▸ **THE DATA**
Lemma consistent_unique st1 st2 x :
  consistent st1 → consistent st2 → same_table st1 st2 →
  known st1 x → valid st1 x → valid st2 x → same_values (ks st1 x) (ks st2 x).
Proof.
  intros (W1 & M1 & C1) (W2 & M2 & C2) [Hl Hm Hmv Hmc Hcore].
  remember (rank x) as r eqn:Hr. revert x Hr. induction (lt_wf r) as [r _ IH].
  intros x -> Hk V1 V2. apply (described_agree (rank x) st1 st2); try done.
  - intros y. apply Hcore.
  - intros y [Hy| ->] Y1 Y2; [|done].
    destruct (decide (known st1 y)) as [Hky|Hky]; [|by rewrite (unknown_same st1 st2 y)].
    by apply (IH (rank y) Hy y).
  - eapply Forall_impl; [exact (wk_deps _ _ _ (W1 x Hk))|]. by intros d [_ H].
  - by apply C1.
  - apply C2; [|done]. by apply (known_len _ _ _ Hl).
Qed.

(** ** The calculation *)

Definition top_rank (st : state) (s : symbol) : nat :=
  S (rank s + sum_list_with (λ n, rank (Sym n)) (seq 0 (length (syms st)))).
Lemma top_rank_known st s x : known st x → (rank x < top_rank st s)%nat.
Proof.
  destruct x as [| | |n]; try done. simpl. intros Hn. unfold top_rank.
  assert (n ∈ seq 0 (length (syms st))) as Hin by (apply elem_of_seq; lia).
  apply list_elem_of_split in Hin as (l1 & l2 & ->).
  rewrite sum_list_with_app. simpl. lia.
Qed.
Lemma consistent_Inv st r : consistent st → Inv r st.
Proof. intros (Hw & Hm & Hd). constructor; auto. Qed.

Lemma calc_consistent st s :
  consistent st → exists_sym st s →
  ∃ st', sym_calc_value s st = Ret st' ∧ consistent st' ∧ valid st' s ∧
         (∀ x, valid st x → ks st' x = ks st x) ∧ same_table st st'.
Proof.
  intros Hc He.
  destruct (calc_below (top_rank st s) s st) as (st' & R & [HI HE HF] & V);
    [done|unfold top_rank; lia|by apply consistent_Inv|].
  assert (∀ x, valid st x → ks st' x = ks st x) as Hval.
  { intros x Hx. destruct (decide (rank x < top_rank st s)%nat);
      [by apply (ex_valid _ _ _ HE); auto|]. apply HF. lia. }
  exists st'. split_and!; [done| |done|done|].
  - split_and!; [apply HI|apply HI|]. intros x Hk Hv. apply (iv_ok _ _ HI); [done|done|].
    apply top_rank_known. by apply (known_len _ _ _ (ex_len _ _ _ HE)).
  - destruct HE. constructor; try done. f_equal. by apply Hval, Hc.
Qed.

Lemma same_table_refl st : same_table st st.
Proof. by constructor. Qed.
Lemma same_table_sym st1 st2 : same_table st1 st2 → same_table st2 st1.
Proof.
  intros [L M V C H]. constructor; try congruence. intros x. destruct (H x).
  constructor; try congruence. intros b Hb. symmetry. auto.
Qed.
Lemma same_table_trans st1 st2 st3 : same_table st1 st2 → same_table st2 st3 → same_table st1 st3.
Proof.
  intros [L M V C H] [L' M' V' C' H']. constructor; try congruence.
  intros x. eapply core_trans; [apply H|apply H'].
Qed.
--
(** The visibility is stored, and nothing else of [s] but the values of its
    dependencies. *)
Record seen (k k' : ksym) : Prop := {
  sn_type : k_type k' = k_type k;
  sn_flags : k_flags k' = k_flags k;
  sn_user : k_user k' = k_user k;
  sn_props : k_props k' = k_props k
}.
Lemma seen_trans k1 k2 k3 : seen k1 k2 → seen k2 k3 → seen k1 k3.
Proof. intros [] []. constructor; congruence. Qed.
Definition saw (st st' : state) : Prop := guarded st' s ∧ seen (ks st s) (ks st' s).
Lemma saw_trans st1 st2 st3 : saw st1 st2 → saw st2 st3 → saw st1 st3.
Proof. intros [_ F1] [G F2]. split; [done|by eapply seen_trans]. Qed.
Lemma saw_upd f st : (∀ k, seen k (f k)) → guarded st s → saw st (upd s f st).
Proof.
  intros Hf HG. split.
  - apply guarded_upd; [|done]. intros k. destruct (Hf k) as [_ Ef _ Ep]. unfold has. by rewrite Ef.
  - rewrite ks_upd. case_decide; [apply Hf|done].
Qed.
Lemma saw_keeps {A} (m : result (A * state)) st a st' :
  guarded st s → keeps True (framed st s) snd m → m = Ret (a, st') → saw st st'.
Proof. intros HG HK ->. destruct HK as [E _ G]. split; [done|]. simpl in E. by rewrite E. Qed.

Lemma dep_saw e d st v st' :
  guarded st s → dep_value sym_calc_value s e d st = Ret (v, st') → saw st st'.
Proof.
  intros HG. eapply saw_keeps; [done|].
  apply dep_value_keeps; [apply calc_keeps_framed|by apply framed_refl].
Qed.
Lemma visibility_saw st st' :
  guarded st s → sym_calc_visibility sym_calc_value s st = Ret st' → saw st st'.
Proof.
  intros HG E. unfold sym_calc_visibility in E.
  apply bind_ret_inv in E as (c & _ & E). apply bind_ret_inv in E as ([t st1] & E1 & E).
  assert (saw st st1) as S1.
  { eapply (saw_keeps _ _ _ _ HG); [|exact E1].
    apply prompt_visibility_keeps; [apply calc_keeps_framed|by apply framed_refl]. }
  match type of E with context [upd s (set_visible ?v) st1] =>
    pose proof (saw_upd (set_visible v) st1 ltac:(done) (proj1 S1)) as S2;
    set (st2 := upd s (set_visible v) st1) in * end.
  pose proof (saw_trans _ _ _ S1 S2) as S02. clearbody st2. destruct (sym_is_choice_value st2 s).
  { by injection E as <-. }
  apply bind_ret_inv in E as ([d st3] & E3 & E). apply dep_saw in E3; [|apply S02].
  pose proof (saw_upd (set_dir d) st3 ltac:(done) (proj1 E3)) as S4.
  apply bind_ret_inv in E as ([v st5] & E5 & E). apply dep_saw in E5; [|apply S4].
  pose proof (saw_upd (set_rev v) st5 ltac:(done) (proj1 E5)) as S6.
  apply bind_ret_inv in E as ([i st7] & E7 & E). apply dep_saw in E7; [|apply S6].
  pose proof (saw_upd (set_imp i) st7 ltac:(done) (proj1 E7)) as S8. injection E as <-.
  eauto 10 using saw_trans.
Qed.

▸ **EXERCISE PROMPT**
Looking at the records above, return exactly the lines from the line with "known st1 x" to the line with "intros x ->", both ends included.

▸ **EXPECTED ANSWER**
  known st1 x → valid st1 x → valid st2 x → same_values (ks st1 x) (ks st2 x).
Proof.
  intros (W1 & M1 & C1) (W2 & M2 & C2) [Hl Hm Hmv Hmc Hcore].
  remember (rank x) as r eqn:Hr. revert x Hr. induction (lt_wf r) as [r _ IH].
  intros x -> Hk V1 V2. apply (described_agree (rank x) st1 st2); try done.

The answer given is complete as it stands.